*Assignment*
Look through the entries below and show every line containing the word "IpListParseAddr".

*Stored data entries*
━━━
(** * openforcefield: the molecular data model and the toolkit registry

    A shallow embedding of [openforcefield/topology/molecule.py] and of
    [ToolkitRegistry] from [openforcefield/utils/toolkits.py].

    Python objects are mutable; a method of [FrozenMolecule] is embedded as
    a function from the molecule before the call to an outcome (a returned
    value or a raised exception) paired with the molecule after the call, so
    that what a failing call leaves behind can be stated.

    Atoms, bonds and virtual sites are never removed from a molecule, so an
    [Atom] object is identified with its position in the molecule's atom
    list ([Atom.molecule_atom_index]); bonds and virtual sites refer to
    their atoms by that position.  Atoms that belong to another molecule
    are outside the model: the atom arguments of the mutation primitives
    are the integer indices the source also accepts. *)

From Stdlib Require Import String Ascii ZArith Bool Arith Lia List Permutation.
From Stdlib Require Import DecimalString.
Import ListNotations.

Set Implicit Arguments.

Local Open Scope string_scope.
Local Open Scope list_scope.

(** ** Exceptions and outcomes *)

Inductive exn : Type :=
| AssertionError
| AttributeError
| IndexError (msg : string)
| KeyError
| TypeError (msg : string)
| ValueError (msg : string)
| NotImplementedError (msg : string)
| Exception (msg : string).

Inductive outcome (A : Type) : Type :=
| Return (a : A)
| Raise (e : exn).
━━━
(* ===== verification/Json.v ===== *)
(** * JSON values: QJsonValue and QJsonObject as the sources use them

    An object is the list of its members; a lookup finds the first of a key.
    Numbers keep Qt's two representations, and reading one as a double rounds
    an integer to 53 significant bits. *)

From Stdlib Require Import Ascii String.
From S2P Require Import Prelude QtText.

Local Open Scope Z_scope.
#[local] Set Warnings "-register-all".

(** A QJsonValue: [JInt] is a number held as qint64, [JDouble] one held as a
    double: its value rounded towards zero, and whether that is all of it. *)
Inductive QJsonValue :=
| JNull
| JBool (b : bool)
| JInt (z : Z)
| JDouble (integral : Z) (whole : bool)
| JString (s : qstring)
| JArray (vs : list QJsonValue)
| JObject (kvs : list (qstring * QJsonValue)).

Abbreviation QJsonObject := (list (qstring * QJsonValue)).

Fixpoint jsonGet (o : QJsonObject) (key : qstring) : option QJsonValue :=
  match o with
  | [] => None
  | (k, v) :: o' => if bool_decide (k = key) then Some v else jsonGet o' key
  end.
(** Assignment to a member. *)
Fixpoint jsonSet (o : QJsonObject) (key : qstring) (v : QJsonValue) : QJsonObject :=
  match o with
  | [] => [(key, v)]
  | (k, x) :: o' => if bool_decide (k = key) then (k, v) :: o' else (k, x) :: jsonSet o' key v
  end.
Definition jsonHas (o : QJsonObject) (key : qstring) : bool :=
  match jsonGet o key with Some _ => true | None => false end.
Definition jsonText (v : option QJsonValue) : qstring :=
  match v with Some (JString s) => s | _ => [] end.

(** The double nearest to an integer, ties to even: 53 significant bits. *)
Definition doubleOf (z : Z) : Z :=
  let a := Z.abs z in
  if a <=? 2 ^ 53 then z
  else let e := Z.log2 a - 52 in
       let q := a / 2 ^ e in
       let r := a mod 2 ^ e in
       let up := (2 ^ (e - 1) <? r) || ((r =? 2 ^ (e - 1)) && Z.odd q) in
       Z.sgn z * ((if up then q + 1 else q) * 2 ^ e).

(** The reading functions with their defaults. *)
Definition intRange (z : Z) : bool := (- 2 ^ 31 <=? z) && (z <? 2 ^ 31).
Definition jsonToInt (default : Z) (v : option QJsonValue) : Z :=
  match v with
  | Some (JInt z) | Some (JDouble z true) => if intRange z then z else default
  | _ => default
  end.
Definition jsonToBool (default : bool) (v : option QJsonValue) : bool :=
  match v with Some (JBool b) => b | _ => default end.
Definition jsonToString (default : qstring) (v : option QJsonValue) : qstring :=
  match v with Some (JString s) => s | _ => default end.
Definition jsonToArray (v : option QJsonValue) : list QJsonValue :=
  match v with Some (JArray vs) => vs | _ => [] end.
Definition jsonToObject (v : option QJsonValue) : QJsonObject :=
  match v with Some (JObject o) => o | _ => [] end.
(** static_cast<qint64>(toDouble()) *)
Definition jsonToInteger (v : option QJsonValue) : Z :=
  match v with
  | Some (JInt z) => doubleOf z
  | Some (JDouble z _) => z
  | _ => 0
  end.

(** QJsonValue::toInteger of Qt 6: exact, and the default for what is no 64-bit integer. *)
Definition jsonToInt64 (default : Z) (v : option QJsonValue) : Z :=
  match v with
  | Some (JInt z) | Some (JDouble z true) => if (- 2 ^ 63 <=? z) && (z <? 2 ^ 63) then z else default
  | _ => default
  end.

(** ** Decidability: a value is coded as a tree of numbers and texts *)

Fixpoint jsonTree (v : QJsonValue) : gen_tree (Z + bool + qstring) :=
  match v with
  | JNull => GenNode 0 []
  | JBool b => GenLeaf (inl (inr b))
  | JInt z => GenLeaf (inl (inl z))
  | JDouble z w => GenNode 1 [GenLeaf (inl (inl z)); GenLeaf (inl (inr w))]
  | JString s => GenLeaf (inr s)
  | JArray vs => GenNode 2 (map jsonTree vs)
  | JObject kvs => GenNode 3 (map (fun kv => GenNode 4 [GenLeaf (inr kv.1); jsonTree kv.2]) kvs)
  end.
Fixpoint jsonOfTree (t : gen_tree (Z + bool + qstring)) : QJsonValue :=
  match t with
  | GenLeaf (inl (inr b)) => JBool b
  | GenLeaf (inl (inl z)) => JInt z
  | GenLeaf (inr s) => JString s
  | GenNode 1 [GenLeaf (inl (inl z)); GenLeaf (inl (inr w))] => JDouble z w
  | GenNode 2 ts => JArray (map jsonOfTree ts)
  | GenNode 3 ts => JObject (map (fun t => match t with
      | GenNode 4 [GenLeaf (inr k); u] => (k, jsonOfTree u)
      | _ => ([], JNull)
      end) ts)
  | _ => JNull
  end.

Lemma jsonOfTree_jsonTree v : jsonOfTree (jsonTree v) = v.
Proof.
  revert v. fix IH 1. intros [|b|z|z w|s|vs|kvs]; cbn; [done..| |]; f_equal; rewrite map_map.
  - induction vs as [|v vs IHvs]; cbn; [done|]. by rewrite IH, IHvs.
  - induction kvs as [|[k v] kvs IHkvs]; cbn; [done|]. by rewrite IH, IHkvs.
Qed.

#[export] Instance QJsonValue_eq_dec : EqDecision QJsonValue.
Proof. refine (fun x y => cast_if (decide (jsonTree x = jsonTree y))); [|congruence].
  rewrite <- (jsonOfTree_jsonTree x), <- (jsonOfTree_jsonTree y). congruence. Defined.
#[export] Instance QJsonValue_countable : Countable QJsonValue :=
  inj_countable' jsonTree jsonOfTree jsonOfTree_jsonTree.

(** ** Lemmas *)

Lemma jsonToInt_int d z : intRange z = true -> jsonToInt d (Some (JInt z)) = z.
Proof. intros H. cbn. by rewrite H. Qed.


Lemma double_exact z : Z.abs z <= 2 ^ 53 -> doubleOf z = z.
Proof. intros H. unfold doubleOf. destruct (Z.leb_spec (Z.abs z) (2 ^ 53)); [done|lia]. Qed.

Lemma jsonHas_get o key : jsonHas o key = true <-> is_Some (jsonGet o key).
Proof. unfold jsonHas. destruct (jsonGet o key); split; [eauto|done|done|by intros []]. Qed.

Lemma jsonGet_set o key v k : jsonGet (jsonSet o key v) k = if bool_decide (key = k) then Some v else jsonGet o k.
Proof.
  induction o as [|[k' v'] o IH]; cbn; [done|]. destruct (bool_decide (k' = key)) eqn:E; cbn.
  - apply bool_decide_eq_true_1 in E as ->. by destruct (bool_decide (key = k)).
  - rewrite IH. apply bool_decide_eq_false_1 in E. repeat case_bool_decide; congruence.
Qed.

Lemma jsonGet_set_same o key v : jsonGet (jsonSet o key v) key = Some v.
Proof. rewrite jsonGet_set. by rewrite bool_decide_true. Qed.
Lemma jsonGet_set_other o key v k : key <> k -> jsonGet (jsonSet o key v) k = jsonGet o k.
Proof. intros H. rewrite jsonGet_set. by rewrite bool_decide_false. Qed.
━━━
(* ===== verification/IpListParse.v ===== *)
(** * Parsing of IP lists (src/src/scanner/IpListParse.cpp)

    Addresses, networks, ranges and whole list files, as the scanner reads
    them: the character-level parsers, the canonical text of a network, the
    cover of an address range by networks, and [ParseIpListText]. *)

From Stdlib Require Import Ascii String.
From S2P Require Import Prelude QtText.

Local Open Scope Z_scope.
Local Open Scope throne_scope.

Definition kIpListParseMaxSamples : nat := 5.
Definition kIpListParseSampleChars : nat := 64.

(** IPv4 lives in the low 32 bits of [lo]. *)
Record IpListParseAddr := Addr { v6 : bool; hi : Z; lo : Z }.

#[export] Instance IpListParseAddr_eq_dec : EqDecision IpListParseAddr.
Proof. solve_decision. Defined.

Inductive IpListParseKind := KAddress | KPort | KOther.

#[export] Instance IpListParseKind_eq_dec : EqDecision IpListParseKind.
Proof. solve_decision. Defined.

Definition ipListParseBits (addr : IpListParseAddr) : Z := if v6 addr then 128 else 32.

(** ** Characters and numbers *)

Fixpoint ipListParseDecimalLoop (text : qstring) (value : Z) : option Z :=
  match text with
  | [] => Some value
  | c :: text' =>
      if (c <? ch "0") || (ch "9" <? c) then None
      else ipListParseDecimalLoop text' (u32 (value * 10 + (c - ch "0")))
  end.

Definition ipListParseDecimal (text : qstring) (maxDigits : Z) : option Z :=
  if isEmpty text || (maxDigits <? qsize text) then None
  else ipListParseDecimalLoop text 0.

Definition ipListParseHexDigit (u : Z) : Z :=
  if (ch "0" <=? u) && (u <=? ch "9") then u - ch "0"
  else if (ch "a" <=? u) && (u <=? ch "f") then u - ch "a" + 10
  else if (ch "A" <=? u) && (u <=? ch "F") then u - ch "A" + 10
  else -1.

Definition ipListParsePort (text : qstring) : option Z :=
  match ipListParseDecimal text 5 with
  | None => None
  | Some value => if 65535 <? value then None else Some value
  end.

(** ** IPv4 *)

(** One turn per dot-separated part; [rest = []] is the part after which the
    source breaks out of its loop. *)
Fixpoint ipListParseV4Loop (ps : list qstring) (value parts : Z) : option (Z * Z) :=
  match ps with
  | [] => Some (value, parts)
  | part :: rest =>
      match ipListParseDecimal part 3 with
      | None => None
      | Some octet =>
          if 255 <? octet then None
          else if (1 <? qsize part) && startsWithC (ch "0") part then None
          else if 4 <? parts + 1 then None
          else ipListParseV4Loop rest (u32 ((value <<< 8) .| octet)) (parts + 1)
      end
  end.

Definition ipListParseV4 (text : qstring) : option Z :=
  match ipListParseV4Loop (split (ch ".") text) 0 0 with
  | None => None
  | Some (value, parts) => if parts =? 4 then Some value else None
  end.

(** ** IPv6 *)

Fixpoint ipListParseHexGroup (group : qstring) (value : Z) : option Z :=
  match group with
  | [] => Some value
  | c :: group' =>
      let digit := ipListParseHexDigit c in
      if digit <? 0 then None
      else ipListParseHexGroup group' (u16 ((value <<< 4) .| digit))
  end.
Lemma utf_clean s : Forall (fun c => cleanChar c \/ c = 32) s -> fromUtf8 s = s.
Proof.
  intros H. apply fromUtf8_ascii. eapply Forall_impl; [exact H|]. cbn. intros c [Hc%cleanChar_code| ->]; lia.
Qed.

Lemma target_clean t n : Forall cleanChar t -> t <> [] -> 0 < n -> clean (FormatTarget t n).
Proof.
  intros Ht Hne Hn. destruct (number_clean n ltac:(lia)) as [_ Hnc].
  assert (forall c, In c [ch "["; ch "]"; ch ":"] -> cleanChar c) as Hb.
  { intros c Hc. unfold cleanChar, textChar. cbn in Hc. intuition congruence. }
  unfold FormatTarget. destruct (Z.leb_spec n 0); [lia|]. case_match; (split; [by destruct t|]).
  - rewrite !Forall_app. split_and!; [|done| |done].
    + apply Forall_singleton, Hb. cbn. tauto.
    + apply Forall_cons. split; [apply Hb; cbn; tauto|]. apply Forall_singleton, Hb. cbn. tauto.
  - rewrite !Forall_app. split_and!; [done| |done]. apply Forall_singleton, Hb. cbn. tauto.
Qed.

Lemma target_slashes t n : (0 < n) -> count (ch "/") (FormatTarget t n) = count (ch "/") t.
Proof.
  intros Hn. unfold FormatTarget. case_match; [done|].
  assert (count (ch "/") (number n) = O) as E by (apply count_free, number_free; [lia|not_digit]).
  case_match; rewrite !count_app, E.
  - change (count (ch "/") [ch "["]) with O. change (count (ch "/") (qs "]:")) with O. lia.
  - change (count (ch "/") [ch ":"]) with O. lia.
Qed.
━━━
*Result*
Record IpListParseAddr := Addr { v6 : bool; hi : Z; lo : Z }.
#[export] Instance IpListParseAddr_eq_dec : EqDecision IpListParseAddr.
Definition ipListParseBits (addr : IpListParseAddr) : Z := if v6 addr then 128 else 32.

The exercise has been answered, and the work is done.